(Beginning of DATA FOR THE TASK)
Lemma ready_new R v addrs L r v' :
  alloc_ok sb v (fblocks v addrs ++ R) -> length addrs = S NDIRECT -> ind addrs = 0 ->
  balloced (sb := sb) v r (fblocks v addrs ++ R) v' ->
  ready R v addrs L v' (<[NDIRECT := r]> addrs) ({[r]} ∪ ({[BBLOCK r sb]} ∪ L)).
Proof.
  intros Ho Hl Hi Hb. pose proof Hb as (Hd & Hn & Hz & Ho' & Hkeep). pose proof (data_nz r Hd) as Hrz.
  assert (ind (<[NDIRECT := r]> addrs) = r) as Hir by (unfold ind; by rewrite list_lookup_insert_eq by lia).
  assert (forall j, (j < NBLOCKS)%nat -> nth_block v' (<[NDIRECT := r]> addrs) j = nth_block v addrs j) as Hnth.
  { intros j _. unfold nth_block. rewrite Hir, Hi, Hz, get32_zeros, (proj2 (Z.eqb_neq r 0) Hrz). simpl.
    destruct (Nat.ltb_spec j NDIRECT); [| done]. by rewrite list_lookup_insert_ne by lia. }
  pose proof (fblocks_add_ind v addrs v' _ r Hi Hir Hrz Hnth) as Hp. split; try done.
  - by rewrite Hp.
  - apply length_insert.
  - by rewrite Hir.
  - intros c Hc. by eapply balloced_keep.
  - intros c Hnd Hm. apply Hkeep; [| done]. by intros ->.
  - rewrite Hp. unfold spare. rewrite Hir, Hi, (proj2 (Z.eqb_neq r 0) Hrz). simpl. lia.
  - unfold icost. rewrite Hir, Hi, (proj2 (Z.eqb_neq r 0) Hrz). simpl. rewrite cost_in by set_solver.
    split; [by apply cost_alloc | set_solver].
Qed.

(** The indirect block with a new entry. *)
Lemma nth_block_indirect v v' addrs k j r :
  (NDIRECT <= k < NBLOCKS)%nat -> (j < NBLOCKS)%nat -> ind addrs <> 0 -> length (v (ind addrs)) = BSIZE -> u32 r = r ->
  v' (ind addrs) = put32 (v (ind addrs)) (4 * (k - NDIRECT)) r ->
  nth_block v' addrs j = if decide (j = k) then r else nth_block v addrs j.
Proof.
  intros Hk Hj Hi Hlen Hr Hv. unfold nth_block. rewrite (proj2 (Z.eqb_neq _ 0) Hi), Hv.
  rewrite NBLOCKS_eq in *. unfold NDIRECT, BSIZE in *.
  destruct (Nat.ltb_spec j 12); [by rewrite decide_False by lia |].
  case_decide as He.
  - subst. rewrite get32_put32_eq; [done | lia].
  - apply get32_put32_ne. lia.
Qed.

Lemma grown_indirect R v addrs L v1 addrs1 L1 k r v2 :
  ready R v addrs L v1 addrs1 L1 -> (NDIRECT <= k < NBLOCKS)%nat -> nth_block v addrs k = 0 ->
  (forall c, length (v2 c) = BSIZE) -> balloced (sb := sb) v1 r (fblocks v1 addrs1 ++ R) v2 ->
  grown R v addrs L k r (<[ind addrs1 := put32 (v2 (ind addrs1)) (4 * (k - NDIRECT)) r]> v2) addrs1
    ({[ind addrs1]} ∪ ({[r]} ∪ ({[BBLOCK r sb]} ∪ L1))).
Proof.
  intros [Ho1 Hl1 Hi1 Hn1 Hk1 Hm1 Hc1 (Hcost1 & HL1) Hold] Hk Hnone Hsize Hb.
  pose proof Hb as (Hd & Hn & Hz & Ho2 & Hkeep). pose proof (data_nz r Hd) as Hrz.
  pose proof (data_range Hg r Hd) as Hr. pose proof (g_size _ _ Hg) as Hsz.
  set (x := ind addrs1) in *. set (v3 := <[x := _]> v2).
  assert (x ∈ fblocks v1 addrs1 ++ R) as Hxo by (apply elem_of_app; left; by apply ind_elem).
  pose proof (balloced_keep _ _ _ _ _ Ho1 Hb Hxo) as Hx2. pose proof (owned_data _ _ _ Ho1 Hxo) as Hxd.
  assert (r <> x) as Hrx by (intros ->; done).
  assert (forall j, (j < NBLOCKS)%nat -> nth_block v3 addrs1 j = if decide (j = k) then r else nth_block v addrs j) as Hnth.
  { intros j Hj. rewrite (nth_block_indirect v1 v3 addrs1 k j r Hk Hj Hi1); [by rewrite Hn1 | | apply u32_small; lia |].
    - fold x. rewrite <- Hx2. apply Hsize.
    - subst v3. fold x. rewrite fn_lookup_insert. by rewrite Hx2. }
  assert (forall c, c <> x -> v3 c = v2 c) as Hv3 by (intros c Hc; subst v3; by rewrite fn_lookup_insert_ne).
  assert (fblocks v3 addrs1 ≡ₚ r :: fblocks v1 addrs1) as Hp.
  { apply (fblocks_add v1 addrs1 v3 addrs1 k); [lia | done | by rewrite Hn1 by lia | | done |].
    - rewrite Hnth by lia. by rewrite decide_True.
    - intros j Hj Hjk. rewrite Hnth by done. by rewrite decide_False, Hn1. }
  assert (NoDup (fblocks v1 addrs1)) as Hnd by (by apply ao_NoDup, NoDup_app in Ho1 as (? & _ & _)).
  split; try done.
  - rewrite Hp. eapply (alloc_ext Hg); [| exact Ho2]. intros c Hc. apply Hv3. intros ->.
    by apply (data_not_bmap x).
  - rewrite Hnth by lia. by rewrite decide_True.
  - intros j Hj Hjk. rewrite Hnth by done. by rewrite decide_False.
  - intros j Hj Hne. rewrite <- Hn1 in Hne by done. rewrite Hv3.
    + rewrite <- Hn1 by done. rewrite (balloced_keep _ _ _ _ _ Ho1 Hb).
      * rewrite Hn1 in Hne |- * by done. apply Hk1, elem_of_app. left. by apply nth_block_elem.
      * apply elem_of_app. left. by apply nth_block_elem.
    + rewrite <- Hn1 by done. by apply fblocks_ind.
  - intros _. split; [by rewrite Hv3 | set_solver].
  - intros c Hc. assert (c ∈ fblocks v1 addrs1 ++ R) as Hin by (apply elem_of_app; by right).
    rewrite Hv3, (balloced_keep _ _ _ _ _ Ho1 Hb Hin).
    + apply Hk1, elem_of_app. by right.
    + intros ->. apply ao_NoDup, NoDup_app in Ho1 as (_ & Hdis & _). apply (Hdis x); [by apply ind_elem | done].
  - intros c Hnd' Hm. rewrite Hv3, Hkeep, Hm1; try done; by intros ->.
  - rewrite Hp. cbn [length]. lia.
  - split; [| set_solver]. subst x. rewrite icost_ind by done.
    pose proof (icost_alloc addrs1 addrs1 L1 r Hd eq_refl). lia.
Qed.

(** The state after an operation on inode [ip] that changed its addresses. *)
Definition after (s : fs T) (ip : nat) (i : inode) (t : T) (addrs : list Z) : fs T :=
  set_tx t (put_inode ip (set_addrs addrs i) s).

Lemma after_lookup s ip i t addrs :
  fs_ic s !! ip = Some i -> fs_ic (after s ip i t addrs) !! ip = Some (set_addrs addrs i).
Proof. apply put_inode_lookup. Qed.

Lemma after_same s ip i t : fs_ic s !! ip = Some i -> after s ip i t (d_addrs (i_di i)) = set_tx t s.
Proof. intros Hi. unfold after. by rewrite set_addrs_same, put_inode_same. Qed.

Lemma after_set s ip i t t' addrs k r :
  put_inode ip (set_addr k r (set_addrs addrs i)) (set_tx t' (after s ip i t addrs)) =
  after s ip i t' (<[k := r]> addrs).
Proof.
  unfold after, put_inode, set_ic, set_tx. cbn [fs_ic fs_tx fs_sb].
  by rewrite list_insert_insert_eq.
Qed.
(End of DATA FOR THE TASK)
◆ AIM OF THE TASK
Repeat the listing above exactly. Add nothing.

◆ EXPECTED OUTPUT
Lemma ready_new R v addrs L r v' :
  alloc_ok sb v (fblocks v addrs ++ R) -> length addrs = S NDIRECT -> ind addrs = 0 ->
  balloced (sb := sb) v r (fblocks v addrs ++ R) v' ->
  ready R v addrs L v' (<[NDIRECT := r]> addrs) ({[r]} ∪ ({[BBLOCK r sb]} ∪ L)).
Proof.
  intros Ho Hl Hi Hb. pose proof Hb as (Hd & Hn & Hz & Ho' & Hkeep). pose proof (data_nz r Hd) as Hrz.
  assert (ind (<[NDIRECT := r]> addrs) = r) as Hir by (unfold ind; by rewrite list_lookup_insert_eq by lia).
  assert (forall j, (j < NBLOCKS)%nat -> nth_block v' (<[NDIRECT := r]> addrs) j = nth_block v addrs j) as Hnth.
  { intros j _. unfold nth_block. rewrite Hir, Hi, Hz, get32_zeros, (proj2 (Z.eqb_neq r 0) Hrz). simpl.
    destruct (Nat.ltb_spec j NDIRECT); [| done]. by rewrite list_lookup_insert_ne by lia. }
  pose proof (fblocks_add_ind v addrs v' _ r Hi Hir Hrz Hnth) as Hp. split; try done.
  - by rewrite Hp.
  - apply length_insert.
  - by rewrite Hir.
  - intros c Hc. by eapply balloced_keep.
  - intros c Hnd Hm. apply Hkeep; [| done]. by intros ->.
  - rewrite Hp. unfold spare. rewrite Hir, Hi, (proj2 (Z.eqb_neq r 0) Hrz). simpl. lia.
  - unfold icost. rewrite Hir, Hi, (proj2 (Z.eqb_neq r 0) Hrz). simpl. rewrite cost_in by set_solver.
    split; [by apply cost_alloc | set_solver].
Qed.

(** The indirect block with a new entry. *)
Lemma nth_block_indirect v v' addrs k j r :
  (NDIRECT <= k < NBLOCKS)%nat -> (j < NBLOCKS)%nat -> ind addrs <> 0 -> length (v (ind addrs)) = BSIZE -> u32 r = r ->
  v' (ind addrs) = put32 (v (ind addrs)) (4 * (k - NDIRECT)) r ->
  nth_block v' addrs j = if decide (j = k) then r else nth_block v addrs j.
Proof.
  intros Hk Hj Hi Hlen Hr Hv. unfold nth_block. rewrite (proj2 (Z.eqb_neq _ 0) Hi), Hv.
  rewrite NBLOCKS_eq in *. unfold NDIRECT, BSIZE in *.
  destruct (Nat.ltb_spec j 12); [by rewrite decide_False by lia |].
  case_decide as He.
  - subst. rewrite get32_put32_eq; [done | lia].
  - apply get32_put32_ne. lia.
Qed.

Lemma grown_indirect R v addrs L v1 addrs1 L1 k r v2 :
  ready R v addrs L v1 addrs1 L1 -> (NDIRECT <= k < NBLOCKS)%nat -> nth_block v addrs k = 0 ->
  (forall c, length (v2 c) = BSIZE) -> balloced (sb := sb) v1 r (fblocks v1 addrs1 ++ R) v2 ->
  grown R v addrs L k r (<[ind addrs1 := put32 (v2 (ind addrs1)) (4 * (k - NDIRECT)) r]> v2) addrs1
    ({[ind addrs1]} ∪ ({[r]} ∪ ({[BBLOCK r sb]} ∪ L1))).
Proof.
  intros [Ho1 Hl1 Hi1 Hn1 Hk1 Hm1 Hc1 (Hcost1 & HL1) Hold] Hk Hnone Hsize Hb.
  pose proof Hb as (Hd & Hn & Hz & Ho2 & Hkeep). pose proof (data_nz r Hd) as Hrz.
  pose proof (data_range Hg r Hd) as Hr. pose proof (g_size _ _ Hg) as Hsz.
  set (x := ind addrs1) in *. set (v3 := <[x := _]> v2).
  assert (x ∈ fblocks v1 addrs1 ++ R) as Hxo by (apply elem_of_app; left; by apply ind_elem).
  pose proof (balloced_keep _ _ _ _ _ Ho1 Hb Hxo) as Hx2. pose proof (owned_data _ _ _ Ho1 Hxo) as Hxd.
  assert (r <> x) as Hrx by (intros ->; done).
  assert (forall j, (j < NBLOCKS)%nat -> nth_block v3 addrs1 j = if decide (j = k) then r else nth_block v addrs j) as Hnth.
  { intros j Hj. rewrite (nth_block_indirect v1 v3 addrs1 k j r Hk Hj Hi1); [by rewrite Hn1 | | apply u32_small; lia |].
    - fold x. rewrite <- Hx2. apply Hsize.
    - subst v3. fold x. rewrite fn_lookup_insert. by rewrite Hx2. }
  assert (forall c, c <> x -> v3 c = v2 c) as Hv3 by (intros c Hc; subst v3; by rewrite fn_lookup_insert_ne).
  assert (fblocks v3 addrs1 ≡ₚ r :: fblocks v1 addrs1) as Hp.
  { apply (fblocks_add v1 addrs1 v3 addrs1 k); [lia | done | by rewrite Hn1 by lia | | done |].
    - rewrite Hnth by lia. by rewrite decide_True.
    - intros j Hj Hjk. rewrite Hnth by done. by rewrite decide_False, Hn1. }
  assert (NoDup (fblocks v1 addrs1)) as Hnd by (by apply ao_NoDup, NoDup_app in Ho1 as (? & _ & _)).
  split; try done.
  - rewrite Hp. eapply (alloc_ext Hg); [| exact Ho2]. intros c Hc. apply Hv3. intros ->.
    by apply (data_not_bmap x).
  - rewrite Hnth by lia. by rewrite decide_True.
  - intros j Hj Hjk. rewrite Hnth by done. by rewrite decide_False.
  - intros j Hj Hne. rewrite <- Hn1 in Hne by done. rewrite Hv3.
    + rewrite <- Hn1 by done. rewrite (balloced_keep _ _ _ _ _ Ho1 Hb).
      * rewrite Hn1 in Hne |- * by done. apply Hk1, elem_of_app. left. by apply nth_block_elem.
      * apply elem_of_app. left. by apply nth_block_elem.
    + rewrite <- Hn1 by done. by apply fblocks_ind.
  - intros _. split; [by rewrite Hv3 | set_solver].
  - intros c Hc. assert (c ∈ fblocks v1 addrs1 ++ R) as Hin by (apply elem_of_app; by right).
    rewrite Hv3, (balloced_keep _ _ _ _ _ Ho1 Hb Hin).
    + apply Hk1, elem_of_app. by right.
    + intros ->. apply ao_NoDup, NoDup_app in Ho1 as (_ & Hdis & _). apply (Hdis x); [by apply ind_elem | done].
  - intros c Hnd' Hm. rewrite Hv3, Hkeep, Hm1; try done; by intros ->.
  - rewrite Hp. cbn [length]. lia.
  - split; [| set_solver]. subst x. rewrite icost_ind by done.
    pose proof (icost_alloc addrs1 addrs1 L1 r Hd eq_refl). lia.
Qed.

(** The state after an operation on inode [ip] that changed its addresses. *)
Definition after (s : fs T) (ip : nat) (i : inode) (t : T) (addrs : list Z) : fs T :=
  set_tx t (put_inode ip (set_addrs addrs i) s).

Lemma after_lookup s ip i t addrs :
  fs_ic s !! ip = Some i -> fs_ic (after s ip i t addrs) !! ip = Some (set_addrs addrs i).
Proof. apply put_inode_lookup. Qed.

Lemma after_same s ip i t : fs_ic s !! ip = Some i -> after s ip i t (d_addrs (i_di i)) = set_tx t s.
Proof. intros Hi. unfold after. by rewrite set_addrs_same, put_inode_same. Qed.

Lemma after_set s ip i t t' addrs k r :
  put_inode ip (set_addr k r (set_addrs addrs i)) (set_tx t' (after s ip i t addrs)) =
  after s ip i t' (<[k := r]> addrs).
Proof.
  unfold after, put_inode, set_ic, set_tx. cbn [fs_ic fs_tx fs_sb].
  by rewrite list_insert_insert_eq.
Qed.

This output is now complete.